Let's denote by equality up to a constant by the sign \backsimeq, then $$f(x)\backsimeq\int f'(x)\,\mathrm{d}x=\int\left\{x^2-2+\frac{1}{x^2}\right\} \,\mathrm{d}x,$$ then use f(3)=0 to find the meant constant after calculating the integral -- of course.

Crash Course on Basic Integration:

And to help you with the integration, use the following rules: (use them as given for now, you'll learn as to why they hold later on in your courses)

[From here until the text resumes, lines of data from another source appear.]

(** The places that are equal to the pivot move to the middle. *)
Lemma gather_ok lo hi p v pa pb pc pd :
  parted lo hi p v pa pb pc pd → pb = pc + 1 →
  ∃ w, (let s := if decide (pa - lo < pb - pa) then pa - lo else pb - pa in
        v ← cq_swapfunc v lo (pb - s) s;
        let s := if decide (pd - pc < hi - pd - 1) then pd - pc else hi - pd - 1 in
        cq_swapfunc v pb (hi - s) s) = Ok w ∧
    within lo hi v w ∧ split_at lo hi (pb - pa) (pd - pc) p w.
Proof.
  intros [(B1 & B2 & B3 & B4 & B5 & B6) Hp Hlo Hle Hgr Hhi] He. cbv zeta.
  assert (∃ e l g h, pa = lo + e ∧ pb = lo + e + l ∧ pd = pc + g ∧ hi = pc + g + 1 + h)
    as (e & l & g & h & Ea & Eb & Ed & Eh).
  { exists (pa - lo), (pb - pa), (pd - pc), (hi - pd - 1). lia. }
  replace (pa - lo) with e by lia. replace (pb - pa) with l by lia.
  replace (pd - pc) with g by lia. replace (hi - pd - 1) with h by lia.
  set (s1 := if decide (e < l) then e else l). set (s2 := if decide (g < h) then g else h).
  assert (T1 : s1 = e ∧ e ≤ l ∨ s1 = l ∧ l ≤ e) by (unfold s1; case_decide; lia).
  assert (T2 : s2 = g ∧ g ≤ h ∨ s2 = h ∧ h ≤ g) by (unfold s2; case_decide; lia).
  clearbody s1 s2.
  destruct (swapfunc_ok s1 v lo hi lo (pb - s1)) as (u & -> & Hu & Eu); [lia..|]. cbn [mbind res_bind].
  pose proof (within_length _ _ _ _ Hu) as Hlu.
  destruct (swapfunc_ok s2 u lo hi pb (hi - s2)) as (w & -> & Hw & Ew); [lia..|].
  exists w. split; [done|]. split; [by eapply within_trans|].
  assert (Hmid : ∀ i x, lo ≤ i < pa ∨ pd < i < hi → v !! i = Some x → compar x p = 0%Z ∨ x = p).
  { intros i x [Hi|Hi] E; [|left; by apply (Hhi i)].
    destruct (decide (i = lo)) as [->|]; [right; congruence|left; apply (Hlo i); [lia|done]]. }
  split; intros i x Hi E; rewrite Ew in E.
  - rewrite !decide_False, Eu in E by lia. destruct (decide (lo ≤ i < lo + s1)).
    + apply (Hle (i - lo + (pb - s1))); [lia|done].
    + rewrite decide_False in E by lia. apply (Hle i); [lia|done].
  - destruct (decide (pb ≤ i < pb + s2)).
    + rewrite Eu, !decide_False in E by lia. refine (Hmid _ _ _ E). right. lia.
    + rewrite (decide_False (P := hi - s2 ≤ i < hi - s2 + s2)), Eu in E by lia.
      rewrite (decide_False (P := lo ≤ i < lo + s1)) in E by lia.
      destruct (decide (pb - s1 ≤ i < pb - s1 + s1)); refine (Hmid _ _ _ E); [left|]; lia.
  - destruct (decide (pb ≤ i < pb + s2)).
    { lia. }
    destruct (decide (hi - s2 ≤ i < hi - s2 + s2)).
    + rewrite Eu, !decide_False in E by lia. apply (Hgr (i - (hi - s2) + pb)); [lia|done].
    + rewrite Eu, !decide_False in E by lia. apply (Hgr i); [lia|done].
Qed.

Lemma split_range_ok v a n :
  7 ≤ n → a + n ≤ length v →
  ∃ w less greater p, split_range compar v a n = Ok (w, less, greater) ∧ within a (a + n) v w ∧
    less + greater < n ∧ split_at a (a + n) less greater p w.
Proof.
  intros Hn Hl. unfold split_range.
  destruct (find_pivot_ok v a n) as (pm & -> & Hpm); [lia..|]. cbn [mbind res_bind].
  destruct (vget_lt v pm) as (p & -> & Ep); [lia|]. cbn [mbind res_bind].
  destruct (swap_ok v a (a + n) a pm) as (u & -> & Hu & Eu); [lia..|]. cbn [mbind res_bind].
  destruct (partition_ok (n + 1) a (a + n) p u (a + 1) (a + 1) (a + (n - 1)) (a + (n - 1)))
    as (w & pa & pb & pc & pd & -> & Hw & Hp & He).
  - split; try (intros; lia).
    + rewrite (within_length _ _ _ _ Hu). lia.
    + by rewrite Eu, decide_True.
  - lia.
  - cbn [mbind res_bind]. destruct (gather_ok a (a + n) p w pa pb pc pd Hp He) as (z & Ez & Hz & Hs).
    cbv zeta in Ez |- *. apply bind_Ok in Ez as (z1 & E1 & E2).
    rewrite E1. cbn [mbind res_bind]. rewrite E2. cbn [mbind res_bind].
    exists z, (pb - pa), (pd - pc), p. split_and!; [done| | |done].
    + eapply within_trans; [done|]. by eapply within_trans.
    + destruct (pt_bounds _ _ _ _ _ _ _ _ Hp). lia.
Qed.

Let f(x),g(x) and h(x) be integrable functions (basically, functions which you can integrate) then: $$\int\big\{f(x)+g(x)+h(x)\big\}\,\mathrm dx=\int f(x)\,\mathrm dx+\int g(x)\,\mathrm dx+\int h(x)\,\mathrm dx.$$ Use it in this case where f:x\mapsto x^2, g:x\mapsto-2 and h:x\mapsto\frac1{x^2}.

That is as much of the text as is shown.